### TO DO
Every line in the data below that has the word "JNull" should be returned.

### TASK MATERIAL
(** Whatever the dispatchers act on (chat services, ticket trackers, ...). *)
Variable World : Type.

(** [json.loads] of the standard library: the value decoded, or the
    exception raised ([ValueError] for a text that is not JSON; another for
    one it gives up on, as a text nested deeper than the interpreter
    recurses). *)
Variable json_loads : string -> result json.

(** The files of the deployment package: [None] when [open] raises. *)
Variable open_file : string -> option string.

(** [output_dispatcher.dispatch(descriptor=, rule_name=, alert=)]. *)
Definition dispatcher : Type :=
  string -> json -> json -> World -> result bool * World.

(** [stream_alert.alert_processor.outputs.get_output_dispatcher], which is
    not part of this file: the dispatcher of a service, or [None]. *)
Variable get_output_dispatcher : string -> string -> string -> json -> option dispatcher.

(** The order in which [for output in set(outputs)] meets the elements. *)
Variable set_iter : list json -> list json.

(** A computation acts on the world, leaves a trace and returns or raises. *)
Definition M (A : Type) : Type := World -> result A * list event * World.

Definition ret {A : Type} (a : A) : M A := fun w => (Ok a, [], w).

Definition raise {A : Type} (e : exn) : M A := fun w => (Raise e, [], w).

Definition bind {A B : Type} (m : M A) (k : A -> M B) : M B :=
  fun w =>
    match m w with
    | (Ok a, t, w') => let '(r, t', w'') := k a w' in (r, t ++ t', w'')
    | (Raise e, t, w') => (Raise e, t, w')
    end.

Definition lift {A : Type} (r : result A) : M A := fun w => (r, [], w).

Definition logger (r : log_record) : M unit := fun w => (Ok tt, [Log r], w).

Notation "x <- m ;; k" := (bind m (fun x => k))
  (at level 61, m at next level, right associativity).
Notation "m ;;; k" := (bind m (fun _ => k))
  (at level 61, right associativity).

(** [set(v)]: the elements must be hashable. *)
Definition py_set (v : json) : result (list json) :=
  match py_iter v with
  | Ok l => if forallb hashable l then Ok (set_iter l) else Raise TypeError
  | Raise e => Raise e
  end.

(** The call of [dispatch] inside [try: ... except Exception]. *)
Definition try_dispatch (d : dispatcher) (service descriptor : string)
    (rule_name alert : json) : M bool :=
  fun w =>
    let '(outcome, w') := d descriptor rule_name alert w in
    let call := Dispatch service descriptor rule_name alert outcome in
    match outcome with
    | Ok sent => (Ok sent, [call], w')
    | Raise err =>
        if is_Exception err
        then (Ok false, [call; Log (Exception_sending service descriptor err alert)], w')
        else (Raise err, [call], w')
    end.

(** The body of [for output in set(outputs)]: [None] for [continue], a
    status value for [yield]. *)
Definition run_output (rule_name alert : json) (region function_name : string)
    (config : json) (output : json) : M (option (bool * string)) :=
  match output with
  | JStr token =>
      match split colon token with
      | [service; descriptor] =>
          known <- lift (py_contains service config) ;;
          listed <- (if known
                     then (entry <- lift (py_getitem config service) ;;
                           lift (py_contains descriptor entry))
                     else ret false) ;;
          if negb listed
          then logger (Error_does_not_exist token) ;;; ret None
          else
            match get_output_dispatcher service region function_name config with
            | None => ret None
            | Some output_dispatcher =>
                logger (Debug_sending service descriptor) ;;;
                sent <- try_dispatch output_dispatcher service descriptor rule_name alert ;;
                ret (Some (sent, token))
            end
      | _ => logger (Error_improperly_formatted token) ;;; ret None
      end
  | _ => raise AttributeError
  end.

(** What a generator has done when its consumer stops: the values yielded
    and the exception that ended it, if one did. *)
Record generated : Type := {
  yielded : list (bool * string);
  raised : option exn
}.

Definition G : Type := World -> generated * list event * World.

Fixpoint run_loop (body : json -> M (option (bool * string))) (outputs : list json) : G :=
  fun w =>
    match outputs with
    | [] => ({| yielded := []; raised := None |}, [], w)
    | output :: rest =>
        match body output w with
        | (Raise e, t, w') => ({| yielded := []; raised := Some e |}, t, w')
        | (Ok y, t, w') =>
            let '(g, t', w'') := run_loop body rest w' in
            ({| yielded := match y with Some st => st :: yielded g | None => yielded g end;
                raised := raised g |}, t ++ t', w'')
        end
    end.

(** The statements of [run] before its loop. *)
Definition run_prelude (loaded_sns_message : json) : M (json * json * list json) :=
  logger (Debug_message loaded_sns_message) ;;;
  alert <- lift (py_getitem loaded_sns_message "default") ;;
  metadata <- lift (py_getitem alert "metadata") ;;
  rule_name <- lift (py_getitem metadata "rule_name") ;;
  alert <- match alert with
           | JObj d => ret (JObj (_sort_dict d))
           | _ => raise AttributeError
           end ;;
  metadata <- lift (py_getitem alert "metadata") ;;
  outputs <- lift (py_getitem metadata "outputs") ;;
  tokens <- lift (py_set outputs) ;;
  ret (rule_name, alert, tokens).

Definition run (loaded_sns_message : json) (region function_name : string)
    (config : json) : G :=
  fun w =>
    match run_prelude loaded_sns_message w with
    | (Raise e, t, w') => ({| yielded := []; raised := Some e |}, t, w')
    | (Ok (rule_name, alert, tokens), t, w') =>
        let '(g, t', w'') :=
          run_loop (run_output rule_name alert region function_name config) tokens w' in
        (g, t ++ t', w'')
    end.

(** [_load_output_config]: [JNull] is the [None] of the bare [return]. *)
Definition _load_output_config (config_path : string) : M json :=
  match open_file config_path with
  | None => raise IOError
  | Some outputs =>
      match json_loads outputs with
      | Ok config => ret config
      | Raise err =>
          if is_ValueError err then logger Error_config_not_json ;;; ret JNull
          else raise err
      end
  end.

### TASK SOLUTION
(** [_load_output_config]: [JNull] is the [None] of the bare [return]. *)
          if is_ValueError err then logger Error_config_not_json ;;; ret JNull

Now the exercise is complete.